**What the task requires**
Gather, from the data below, each line in which the word "machine" occurs.

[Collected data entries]
(* ===== verification/DSPLLE.v ===== *)
(** * DSP: the CPU's side (HW/DSPLLE/DSPLLE.cpp) and the machine as a whole

    The operations the emulated CPU has on the DSP, with the DSP running on
    the CPU's thread (which [DSPLLE::Initialize] makes the case whenever the
    interpreter is the core), the interleavings of those operations with the
    DSP's own instructions, and the invariant of all of them. *)
From S2P Require Export DSPStep.
From S2P Require DSPIntArithmetic DSPIntMultiplier DSPIntLoadStore DSPIntMisc DSPIntBranch DSPIntExtOps.

Section LLE.
Context {H : Type} {HH : DSPHost H}.

(** ** Operations of the CPU *)

Definition DSP_ReadControlRegister : M (SDSP H) Z := ReadControlRegister.

Definition DSP_WriteControlRegister (value : Z) : M (SDSP H) Z :=
  WriteControlRegister value ;;;
  mwhen (negb (value .& CR_EXTERNAL_INT =? 0))
    (CheckExternalInterrupt ;;; CheckExceptions ;;; mret tt) ;;;
  DSP_ReadControlRegister.

Definition DSP_ReadMailBoxHigh (cpu_mailbox : bool) : M (SDSP H) Z :=
  ReadMailboxHigh (if cpu_mailbox then MailboxCPU else MailboxDSP).
Definition DSP_ReadMailBoxLow (cpu_mailbox : bool) : M (SDSP H) Z :=
  ReadMailboxLow (if cpu_mailbox then MailboxCPU else MailboxDSP).
Definition DSP_WriteMailBoxHigh (cpu_mailbox : bool) (value : Z) : M (SDSP H) unit :=
  if cpu_mailbox then WriteMailboxHigh MailboxCPU value else mret tt.
Definition DSP_WriteMailBoxLow (cpu_mailbox : bool) (value : Z) : M (SDSP H) unit :=
  if cpu_mailbox then WriteMailboxLow MailboxCPU value else mret tt.

(** [DSPCore::RunCycles] in the running state: [RunCycles] until no cycles are left. *)
Fixpoint DSPCore_RunCycles (fuel : nat) (cycles : Z) : M (SDSP H) Z :=
  if 0 <? cycles then
    match fuel with
    | O => mfail OutOfFuel
    | S fuel' => c <- RunCycles cycles ;; DSPCore_RunCycles fuel' c
    end
  else mret cycles.

Definition DSP_Update (cycles : Z) : M (SDSP H) unit :=
  let dsp_cycles := cycles ÷ 6 in
  if dsp_cycles <=? 0 then mret tt
  else DSPCore_RunCycles 1 dsp_cycles ;;; mret tt.

(** ** The machine: any interleaving of the two sides *)

Inductive dsp_event :=
  | EvStep                                     (** the DSP executes an instruction *)
  | EvUpdate (cycles : Z)                      (** the CPU gives the DSP a time slice *)
  | EvWriteControl (value : Z)
  | EvReadControl
  | EvReadMailHigh (cpu_mailbox : bool)
  | EvReadMailLow (cpu_mailbox : bool)
  | EvWriteMailHigh (value : Z)
  | EvWriteMailLow (value : Z)
  | EvExternalInterrupt (b : bool)
  | EvHost (h : H).                            (** the rest of the machine moves on *)

Definition event_ok (e : dsp_event) : Prop :=
  match e with
  | EvWriteControl v | EvWriteMailHigh v | EvWriteMailLow v => is_u16 v
  | _ => True
  end.

Definition run_event (e : dsp_event) : M (SDSP H) unit :=
  match e with
  | EvStep => Step
  | EvUpdate cycles => DSP_Update cycles
  | EvWriteControl v => DSP_WriteControlRegister v ;;; mret tt
  | EvReadControl => DSP_ReadControlRegister ;;; mret tt
  | EvReadMailHigh b => DSP_ReadMailBoxHigh b ;;; mret tt
  | EvReadMailLow b => DSP_ReadMailBoxLow b ;;; mret tt
  | EvWriteMailHigh v => DSP_WriteMailBoxHigh true v
  | EvWriteMailLow v => DSP_WriteMailBoxLow true v
  | EvExternalInterrupt b => SetExternalInterrupt b
  | EvHost h => mmodify (set_host h)
  end.

Fixpoint run_events (evs : list dsp_event) : M (SDSP H) unit :=
  match evs with
  | [] => mret tt
  | e :: evs' => run_event e ;;; run_events evs'
  end.
End LLE.

(** ** The invariant *)

Section RunSafe.
Context {H : Type} {HH : DSPHost H}.

(** The result of a batch: how many cycles the loop still has. *)
Definition batch_left (n cycles : Z) (b : batch) : Prop :=
  match b with Running c => c = cycles - n /\ 0 < c | _ => True end.

Lemma safe_breakpoint (bp : option DSPBreakpoints.DSPBreakpoints) pc :
  (forall b, bp = Some b -> DSPBreakpoints.bp_wf b) -> is_u16 pc ->
  dsafe (H:=H)
    (match bp with
     | Some b => mopt ArrayBounds (DSPBreakpoints.IsAddressBreakPoint b pc)
     | None => mret false
     end) any.
Proof.
  intros Hb Hpc. destruct bp as [b|]; [|by apply dsafe_ret].
  apply safe_opt. unfold DSPBreakpoints.IsAddressBreakPoint.
  destruct (DSPBreakpoints.mem_get_in b pc) as [v ->].
  - apply DSPBreakpoints.bp_in; [by apply Hb|done].
  - eexists. split; [done|exact I].
Qed.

**Your solution**
(** * DSP: the CPU's side (HW/DSPLLE/DSPLLE.cpp) and the machine as a whole
(** ** The machine: any interleaving of the two sides *)
  | EvHost (h : H).                            (** the rest of the machine moves on *)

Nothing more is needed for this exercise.